Replacing equipment because it is old or non-standard is insufficient justification for substantial capital improvements… Non-standard lines might be more costly to repair than standard lines, but that begs additional questions: how much more costly, do they fail more, are weaknesses detectable with inspections or technology and at what cost, and so on. An older Lincoln Town Car might cost more to maintain than a new Cadillac CTS but that is not enough to assess whether it should be replaced.


Meanwhile, the EDIIP overlooks the more cost-effective steps that would deliver the same or better reliability improvements as measures like expensive equipment replacements, but at lower cost to ratepayers. For example, automatic transfer reclosers (ATRs) are high-voltage electric switches that can sense problems like short circuits, automatically shut off power and automatically detect if the problem has been resolved and then restore power.

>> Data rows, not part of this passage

Lemma step_poller (st : State) (occ : Env * Event) :
  (isForwardScrollRef st = false \/
   exists y start, In (CheckDone y start) (frameQueue st)) ->
  isForwardScrollRef (step st occ) = false \/
  exists y start, In (CheckDone y start) (frameQueue (step st occ)).
Proof.
  intros Hinv.
  destruct occ as [env [target | target related | ]]; cbn [step].
  - destruct (isForwardScrollRef st) eqn:Hlock.
    { unfold onMouseEnter. rewrite Hlock.
      destruct Hinv as [Hfree | Hpoll]; [discriminate Hfree | right; exact Hpoll]. }
    left. apply (onMouseEnter_effect env target st Hlock).
  - pose proof (onMouseLeave_session target related st) as (-> & [t ->] & _).
    destruct Hinv as [Hfree | (y & start & Hin)]; [left; exact Hfree|].
    right. exists y, start. apply in_or_app. left. exact Hin.
  - destruct (frameQueue st) as [|t rest] eqn:Hq; [rewrite Hq; exact Hinv|].
    assert (Hrest : forall t', t = t' -> (forall y start, t' <> CheckDone y start) ->
              isForwardScrollRef st = false \/
              exists y start, In (CheckDone y start) rest).
    { intros t' <- Hother. destruct Hinv as [Hfree | (y & start & [Heq | Hin])];
        [left; exact Hfree | exfalso; exact (Hother _ _ Heq) | right; eauto]. }
    assert (Hgrow : forall extra,
              (isForwardScrollRef st = false \/
               exists y start, In (CheckDone y start) rest) ->
              isForwardScrollRef st = false \/
              exists y start, In (CheckDone y start) (rest ++ [extra])).
    { intros extra [Hfree | (y & start & Hin)]; [left; exact Hfree|].
      right. exists y, start. apply in_or_app. left. exact Hin. }
    destruct t as [target | target | y start | target | target]; cbn [runTask].
    + unfold_updates. apply Hgrow, (Hrest _ eq_refl). discriminate.
    + destruct (_ || _); unfold_updates.
      * right. eexists. eexists. apply in_or_app. right. left. reflexivity.
      * apply (Hrest _ eq_refl). discriminate.
    + destruct (_ || _); unfold_updates.
      * left. reflexivity.
      * right. exists y, start. apply in_or_app. right. left. reflexivity.
    + unfold_updates. destruct (isForwardScrollRef st) eqn:Hlock; cbn [negb].
      * unfold_updates. apply Hgrow, (Hrest _ eq_refl). discriminate.
      * destruct (negb (hovered env target)); unfold_updates; left; reflexivity.
    + unfold_updates. apply (Hrest _ eq_refl). discriminate.
Qed.

(** X18.  In every reachable state in which the forward scroll lock is
    held, a [checkDone] callback is pending: the lock is never left without
    the polling that releases it. *)
Theorem lock_has_poller (dom : gmap ItemId bool) (trace : list (Env * Event)) :
  isForwardScrollRef (run trace (mount dom)) = false \/
  exists y start, In (CheckDone y start) (frameQueue (run trace (mount dom))).
Proof.
  unfold run.
  assert (Hinit : isForwardScrollRef (mount dom) = false \/
                  exists y start, In (CheckDone y start) (frameQueue (mount dom)))
    by (left; reflexivity).
  revert Hinit. generalize (mount dom) as st.
  induction trace as [|occ trace IH]; intros st Hinv; [exact Hinv|].
  cbn [fold_left]. apply IH, step_poller, Hinv.
Qed.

Consumers Energy has deployed 147 ATR loops across the state, and in 2022, according to the EDIIP, 97 loops operated to avoid outages for 63,000 customers.

But despite this success, the EDIIP does not propose to increase the number of ATR loops. “Given the significant and cost-effective reliability benefits resulting from the existing ATR loops, combined with technological advances supporting expanded circuit eligibility, Consumers should be increasing ATR loop deployment rather than holding it static,” our comments said.

It is not just coincidental or due to incompetence that the utility focuses on the more expensive equipment replacements over the more cost-effective measures. Consumers Energy, a subsidiary of the publicly-traded company CMS Energy, collects a profit for shareholders on the capital it invests. The more capital, the more profit, so the more expensive the grid, the better for shareholders, if the utility can win regulatory approval to pass those capital investment costs to ratepayers. The utility has talked about its spending spree on the grid as a financial opportunity for shareholders before, and it is using the EDIIP to do so again. In a November 2023 presentation for investors, CMS described the EDIIP as a “capital investment opportunity.”

Our comments conclude that the MPSC should find that the EDIIP is flawed and “proactively and unequivocally disavow that it has ‘approved’ any spending proposals or other aspects of this (or any prior) EDIIP.” That step is important to ensure that Consumers Energy does not try to use the plan as a foundation to win regulatory approval for future rate increases. Next, the MPSC “should direct the utility to present more robust and credible plans “that would articulate how each program will achieve the claimed benefits and at what cost,” our comments said.